• **TASK**
Output nothing but the lines from the first line of the entries to the line with "w' = (if extend then w1 else w) /\", inclusive, exactly as they read.

• **MATERIALS PROVIDED**
(* ===== verification/TcgInt.v ===== *)
(** * The TPM's BIOS interface, INT 1Ah

    [hash_log_extend], the common part of three functions, on every branch; and
    the interface after [TCG_ShutdownPreBootInterface]. *)
From S2P Require Import Prelude Machine StringOps Bytes Areas Sha1 Sha1Correct Tcg TcgLog TcgDigest TcgCorrect TcgReplay.
Local Open Scope seabios_scope.

Section Interface.
Context {W : Type} `{Frame}.
Context (tpmhw_transmit : Z -> list Z -> Z -> Z -> W -> (Z * list Z) * W).

(** The areas the call writes, but for the digest in the caller's block. *)
Definition own_areas : list area := [(le_at, sizeof_le); (sha1_w_at, 320); (sha1_ctx_at, 20)].

(** The block of the caller: a [struct pcpes] and its event. *)
Record block_ok (v : tcg_vars) (m : memory) (pcpes hashdata len : Z) : Prop := {
  bk_size : 12 + sizeof_le + read32 m (pcpes + 28) + log_area_minimum_length v < 2 ^ 32;
  bk_at : away (log_area_of v :: own_areas) pcpes (32 + read32 m (pcpes + 28));
  bk_data : hashdata <> 0 -> 0 <= len < 2 ^ 29 /\ apart sha1_w_at sha1_ctx_at hashdata len }.

(** The hash: of the data, or the one the caller has put in the block. *)
Definition block_hash (m : memory) (pcpes hashdata len : Z) : list Z :=
  if hashdata =? 0 then read_bytes 20 (pcpes + 8) m else Fips.SHA1 (read_bytes (Z.to_nat len) hashdata m).
Definition block_entry (m : memory) (pcpes : Z) (dL : list Z) : log_entry :=
  LogEntry (read32 m pcpes) (read32 m (pcpes + 4)) dL (read_bytes (Z.to_nat (read32 m (pcpes + 28))) (pcpes + 32) m).

(** The result, the variables, the log and the device after the call. *)
Definition block_logged (v : tcg_vars) (m : memory) (es : list log_entry) (w : W) (banks : list bank)
    (pcpes : Z) (h : list Z) (extend : bool) (rc : Z) (v' : tcg_vars) (es' : list log_entry) (w' : W) : Prop :=
  match event_digest v banks true h, event_digest v banks false h with
  | Some dT, Some dL =>
    let '(r, w1) := tpmhw_transmit 0 (extend_request v (read32 m pcpes) dT) (extend_room v) TPM_DURATION_TYPE_SHORT w in
    if extend && negb (accepted v r) then rc = TCG_TCG_COMMAND_ERROR /\ es' = es /\ v' = v /\ w' = w1
    else
      w' = (if extend then w1 else w) /\
      let e := block_entry m pcpes dL in
      if log_size (es ++ [e]) <=? log_area_minimum_length v
      then rc = 0 /\ es' = es ++ [e] /\ v' = appended (Z.of_nat (length (encode_entry e))) v
      else rc = TCG_PC_LOGOVERFLOW /\ es' = es /\ v' = v
  | _, _ => rc = TCG_GENERAL_ERROR /\ es' = es /\ v' = v /\ w' = w
  end.

Lemma away_sub areas a n b k : away areas a n -> a <= b -> b + k <= a + n -> 0 <= k -> away areas b k.
Proof.
  intros Ha Hb Hk H0. eapply Forall_impl; [exact Ha|]. unfold no_overlap. cbv beta. intros x Hx. lia.
Qed.

Lemma away_read32 areas a n m m' b : outside_all areas m m' -> away areas a n -> a <= b -> b + 4 <= a + n ->
  read32 m' b = read32 m b.
Proof. intros Ho Ha Hb Hn. unfold read32, read16. by rewrite !(away_read8 areas a n m m') by (done || lia). Qed.

Lemma block_away v m pcpes hashdata len : block_ok v m pcpes hashdata len -> bytes_ok m ->
  away (log_area_of v :: locals (pcpes + 8)) pcpes 8 /\
  away (log_area_of v :: locals (pcpes + 8)) (pcpes + 28) (4 + read32 m (pcpes + 28)).
Proof.
  intros [_ Ha _] Hm. pose proof (read32_range (pcpes + 28) m Hm). unfold away, own_areas, locals in *.
  rewrite !List.Forall_cons_iff in *. unfold no_overlap in *. cbn [fst snd] in *.
  destruct Ha as (Hl & H1 & H2 & H3 & _). split; split_and!; try apply List.Forall_nil; lia.
Qed.

(** The hash is in the block, everything else in it as it was. *)
Lemma block_hash_run v m (w : W) pcpes hashdata len : bytes_ok m -> locals_ok (pcpes + 8) ->
  block_ok v m pcpes hashdata len ->
  exists m', (if truthy hashdata then call_sha1 true hashdata len (pcpes + 8) else ret tt) (Machine m (TcgWorld v w)) =
    Some (tt, Machine m' (TcgWorld v w)) /\ bytes_ok m' /\ outside_all (locals (pcpes + 8)) m m' /\
  read_bytes 20 (pcpes + 8) m' = block_hash m pcpes hashdata len.
Proof.
  intros Hm Hloc [_ _ Hd]. unfold block_hash, truthy. destruct (Z.eqb_spec hashdata 0) as [->|Hne].
  - exists m. split_and!; [done|done|apply outside_all_refl|done].
  - destruct (Hd Hne) as [Hl Ha]. cbn [negb]. by apply call_sha1_run.
Qed.
(** Both operands found: the nested call, and the join. *)
Lemma dups1_leaf N n ty e p1 p2 x1 x2 c :
  (forall n ty e p1 p2 s1 s2 c, (size e <= N)%nat -> node_at ty e p1 s1 -> node_at ty e p2 s2 ->
    (depth s1 + depth s2 + 1 + gas N <= n)%nat -> returns ty e c (expr_eliminate_dups1 sym n ty p1 p2 e c)) ->
  (size e <= S N)%nat -> (gas (S N) <= n)%nat -> spine ty e p1 = Some x1 -> spine ty e p2 = Some x2 ->
  bin_of ty x1 = None -> bin_of ty x2 = None -> p1 <> p2 ->
  returns ty e c
    ('(e1, count) ← match x1 with
                    | Bin ty' _ _ => expr_eliminate_dups1 sym n ty' [] [] x1 c
                    | _ => Some (x1, c)
                    end;
     match expr_join sym ty e1 x2 with
     | Some tmp => Some (put (put e p1 (E_SYMBOL (unit_of ty))) p2 tmp, S count)
     | None => Some (put e p1 e1, count)
     end).
Proof.
  intros IHN HN Hg H1 H2 Hb1 Hb2 Hne. pose proof (operand_smaller _ _ _ _ _ _ H1 H2 Hb1 Hne) as Hlt.
  assert (exists x1' c', match x1 with Bin ty' _ _ => expr_eliminate_dups1 sym n ty' [] [] x1 c | _ => Some (x1, c) end
      = Some (x1', c') /\ bin_of ty x1' = None /\ step ty e c (put e p1 x1') c') as (x1' & c' & -> & Hb & Hst).
  { destruct x1 as [ty' l r| | | | |]; try (eexists _, c; split_and!; [done|done|];
      rewrite (put_same _ _ _ _ H1); apply step_refl).
    pose proof (depth_size ty' (Bin ty' l r)). rewrite gas_S in Hg.
    destruct (IHN n ty' (Bin ty' l r) [] [] (skel ty' (Bin ty' l r)) (skel ty' (Bin ty' l r)) c) as (x1' & c' & He & Hst);
      [lia|by eexists|by eexists|lia|].
    exists x1', c'. split; [done|].
    assert (bin_of ty' (Bin ty' l r) <> None) as Hb' by (simpl; by rewrite bool_decide_true).
    by destruct (step_nested ty ty' e p1 _ x1' c c' H1 Hb1 Hb' Hst) as (? & _ & ?). }
  cbn [mbind option_bind]. destruct (expr_join sym ty x1' x2) as [t|] eqn:Hj; [|by eexists _, _].
  eexists _, _. split; [done|]. eapply step_trans; [exact Hst|].
  destruct (put_put_comm ty p1 p2 e x1 x2 x1' x2 H1 H2 Hb1 Hb2 Hne) as (H2' & _ & _).
  pose proof (step_join ty (put e p1 x1') p1 p2 x1' x2 t c' (put_spine _ _ _ _ _ H1) H2' Hb Hb2 Hne) as Hsj.
  rewrite (put_put _ _ _ _ _ _ H1) in Hsj. apply Hsj. by apply expr_join_joined.
Qed.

• **RESPONSE**
(* ===== verification/TcgInt.v ===== *)
(** * The TPM's BIOS interface, INT 1Ah

    [hash_log_extend], the common part of three functions, on every branch; and
    the interface after [TCG_ShutdownPreBootInterface]. *)
From S2P Require Import Prelude Machine StringOps Bytes Areas Sha1 Sha1Correct Tcg TcgLog TcgDigest TcgCorrect TcgReplay.
Local Open Scope seabios_scope.

Section Interface.
Context {W : Type} `{Frame}.
Context (tpmhw_transmit : Z -> list Z -> Z -> Z -> W -> (Z * list Z) * W).

(** The areas the call writes, but for the digest in the caller's block. *)
Definition own_areas : list area := [(le_at, sizeof_le); (sha1_w_at, 320); (sha1_ctx_at, 20)].

(** The block of the caller: a [struct pcpes] and its event. *)
Record block_ok (v : tcg_vars) (m : memory) (pcpes hashdata len : Z) : Prop := {
  bk_size : 12 + sizeof_le + read32 m (pcpes + 28) + log_area_minimum_length v < 2 ^ 32;
  bk_at : away (log_area_of v :: own_areas) pcpes (32 + read32 m (pcpes + 28));
  bk_data : hashdata <> 0 -> 0 <= len < 2 ^ 29 /\ apart sha1_w_at sha1_ctx_at hashdata len }.

(** The hash: of the data, or the one the caller has put in the block. *)
Definition block_hash (m : memory) (pcpes hashdata len : Z) : list Z :=
  if hashdata =? 0 then read_bytes 20 (pcpes + 8) m else Fips.SHA1 (read_bytes (Z.to_nat len) hashdata m).
Definition block_entry (m : memory) (pcpes : Z) (dL : list Z) : log_entry :=
  LogEntry (read32 m pcpes) (read32 m (pcpes + 4)) dL (read_bytes (Z.to_nat (read32 m (pcpes + 28))) (pcpes + 32) m).

(** The result, the variables, the log and the device after the call. *)
Definition block_logged (v : tcg_vars) (m : memory) (es : list log_entry) (w : W) (banks : list bank)
    (pcpes : Z) (h : list Z) (extend : bool) (rc : Z) (v' : tcg_vars) (es' : list log_entry) (w' : W) : Prop :=
  match event_digest v banks true h, event_digest v banks false h with
  | Some dT, Some dL =>
    let '(r, w1) := tpmhw_transmit 0 (extend_request v (read32 m pcpes) dT) (extend_room v) TPM_DURATION_TYPE_SHORT w in
    if extend && negb (accepted v r) then rc = TCG_TCG_COMMAND_ERROR /\ es' = es /\ v' = v /\ w' = w1
    else
      w' = (if extend then w1 else w) /\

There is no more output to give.